Par Magalie Hurtubise
La firme Hatch Mott MacDonald indique dans une étude publiée au printemps dernier qu’une option envisageable serait de construire un tunnel ferroviaire d’une voie à vingt mètres sous le fond marin du détroit de Belle Isle. Cette voie souterraine d’une trentaine de kilomètres serait en mesure d’assurer un transport quotidien de véhicules et de marchandises entre Point-Amour et Yankee Point. Le traversier MV Apollo est actuellement l’unique liaison possible entre Blanc-Sablon et St. Barbe.
«Le rapport dévoilé en avril dernier estime que si l’option de liaison privilégiée identifiée devait être construite, le trafic dans le futur atteindrait son maximum à environ 4 000 véhicules par jour. La capacité actuelle du traversier est de 240 passagers et de 120 véhicules passagers. Actuellement, le service de traversier dans le détroit de Belle Isle transporte environ 50 000 véhicules par année», explique le directeur des communications.
L’idée d’un tunnel sous-terrain entre Terre-Neuve et le Labrador ne date pas d’hier, même qu’il en était déjà question il y a près de cinquante ans.
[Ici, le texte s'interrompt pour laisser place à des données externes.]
(** A probe of a target that never shows the success signal answers
    "not yet" and raises nothing. *)
Lemma probe_200_unready (url msg : string) :
  never_ready env url ->
  forall s, exists s', probe_200 env url msg s = (Ret None, s').
Proof.
  intros Hn s. specialize (Hn (trace s) []).
  unfold probe_200. rewrite try_except_eq, bind_eq, requests_get_eq.
  destruct (http_get env (trace s) url []) as [r|e].
  - apply Z.eqb_neq in Hn. rewrite Hn. eexists. reflexivity.
  - rewrite Hn. eexists. reflexivity.
Qed.

Lemma poll_once_unready (url msg : string) :
  never_ready env url ->
  forall s, exists s', poll_once env url msg s = (Ret None, s').
Proof.
  intros Hn s. unfold poll_once, bind.
  destruct (probe_200_unready msg Hn s) as (s1 & ->).
  eexists. reflexivity.
Qed.

End StartEsServerFacts.

(** A loop whose body never returns runs out of rounds. *)
Lemma for_range_exhausted (G A : Type) (body : M G (option A)) :
  (forall s, exists s', body s = (Ret None, s')) ->
  forall n s, exists s', for_range n body s = (Ret None, s').
Proof.
  intros Hb n. induction n as [|n IH]; intros s; simpl.
  - eexists. reflexivity.
  - unfold bind. destruct (Hb s) as (s1 & ->). apply IH.
Qed.

Section StartEsServerExhaustion.
Import StartEsServer.
Variable env : Env.

Lemma start_elasticsearch_exhausted (s : State Globals) :
  never_ready env (localhost ES_PORT) ->
  path_exists env (trace s) ES_DIR = true ->
  launch_succeeds env [ES_DIR ++ "/bin/elasticsearch"]%string ->
  fst (start_elasticsearch env s)
  = Raise (mkExc RuntimeError "Elasticsearch server failed to start").
Proof.
  intros Hn Hp Hl. unfold start_elasticsearch.
  rewrite bind_eq, os_path_exists_eq, Hp. cbn [negb].
  rewrite bind_eq. cbn [ret].
  rewrite bind_eq.
  match goal with
  | |- context [probe_200 env ?u ?m ?st] =>
      destruct (probe_200_unready m Hn st) as (s1 & ->)
  end.
  rewrite bind_eq. unfold logger_info. rewrite emit_eq.
  rewrite bind_eq, subprocess_Popen_eq.
  match goal with
  | |- context [spawn env ?h ?a] => destruct (Hl h) as (child & ->)
  end.
  cbv zeta. rewrite bind_eq.
  match goal with
  | |- context [for_range ?n ?b ?st] =>
      destruct (@for_range_exhausted _ _ b
                  (poll_once_unready _ Hn) n st) as (s2 & ->)
  end.
  reflexivity.
Qed.

Lemma start_kibana_exhausted (s : State Globals) :
  never_ready env (localhost KIBANA_PORT) ->
  path_exists env (trace s) KIBANA_DIR = true ->
  launch_succeeds env [KIBANA_DIR ++ "/bin/kibana"]%string ->
  fst (start_kibana env s)
  = Raise (mkExc RuntimeError "Kibana server failed to start").
Proof.
  intros Hn Hp Hl. unfold start_kibana.
  rewrite bind_eq, os_path_exists_eq, Hp. cbn [negb].
  rewrite bind_eq. cbn [ret].
  rewrite bind_eq.
  match goal with
  | |- context [probe_200 env ?u ?m ?st] =>
      destruct (probe_200_unready m Hn st) as (s1 & ->)
  end.
  rewrite bind_eq. unfold logger_info. rewrite emit_eq.
  rewrite bind_eq, subprocess_Popen_eq.
  match goal with
  | |- context [spawn env ?h ?a] => destruct (Hl h) as (child & ->)
  end.
  cbv zeta. rewrite bind_eq.
  match goal with
  | |- context [for_range ?n ?b ?st] =>
      destruct (@for_range_exhausted _ _ b
                  (poll_once_unready _ Hn) n st) as (s2 & ->)
  end.
  reflexivity.
Qed.

End StartEsServerExhaustion.

(** C2.  When [start_elasticsearch] fails, in particular when its 30
    attempts are used up without a 200 answer, the startup hook stops there:
    it fails with the same exception in the same state, and nothing that
    belongs to a later step has happened: the Elasticsearch client was not
    built, and Kibana was neither looked for, downloaded, probed nor
    launched. *)
Theorem startup_halts_when_elasticsearch_fails
    (env : Env) (s : State StartEsServer.Globals) (e : Exc) :
  fst (StartEsServer.start_elasticsearch env s) = Raise e ->
  StartEsServer.startup_event env s = StartEsServer.start_elasticsearch env s
  /\ exists evs,
       trace (snd (StartEsServer.startup_event env s)) = trace s ++ evs
       /\ Forall (fun ev => after_elasticsearch ev = 0%nat) evs.
Proof.
  intros Hfail.
  assert (Heq : StartEsServer.startup_event env s
                = StartEsServer.start_elasticsearch env s).
  { unfold StartEsServer.startup_event. rewrite bind_eq.
    destruct (StartEsServer.start_elasticsearch env s) as [[u|e'|] s'].
    - discriminate Hfail.
    - reflexivity.
    - discriminate Hfail. }
  split; [exact Heq|].
  rewrite Heq.
  destruct (start_elasticsearch_stays_home env s) as (evs & Ht & Hw).
  exists evs. split; [exact Ht|].
  apply weight_zero_Forall. exact Hw.
Qed.

(** In a world where nothing ever listens, Elasticsearch uses up its budget
    and the hook halts before Kibana. *)
Lemma startup_halts_in_dead_world :
  fst (StartEsServer.start_elasticsearch dead_env server_initial_state)
  = Raise (mkExc RuntimeError "Elasticsearch server failed to start")
  /\ (StartEsServer.startup_event dead_env server_initial_state
      = StartEsServer.start_elasticsearch dead_env server_initial_state
      /\ exists evs,
           trace (snd (StartEsServer.startup_event dead_env
                         server_initial_state))
           = trace server_initial_state ++ evs
           /\ Forall (fun ev => after_elasticsearch ev = 0%nat) evs).
Proof.
  split.
  - vm_compute. reflexivity.
  - apply (@startup_halts_when_elasticsearch_fails dead_env
             server_initial_state
             (mkExc RuntimeError "Elasticsearch server failed to start")).
    vm_compute. reflexivity.
Defined.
L’idée d’un tunnel sous-terrain entre Terre-Neuve et le Labrador ne date pas d’hier, même qu’il en était déjà question il y a près de cinquante ans. Le projet de tunnel a refait surface en 2004 lorsqu’une étude de préfaisabilité est parue. Le projet est resté en suspens avec le changement de gouvernement, mais avec la mise à jour de l’étude de préfaisabilité de 2004 sortie en avril dernier, le projet suscite de nouveau la curiosité.
Le projet de tunnel sous-fluvial est estimé à 1,7 milliards de dollars et quinze ans seraient nécessaires pour le construire selon la même étude, mais encore faut-il qu’une étude plus approfondie soit mise en place dans l’éventualité où le gouvernement donne le feu vert au projet.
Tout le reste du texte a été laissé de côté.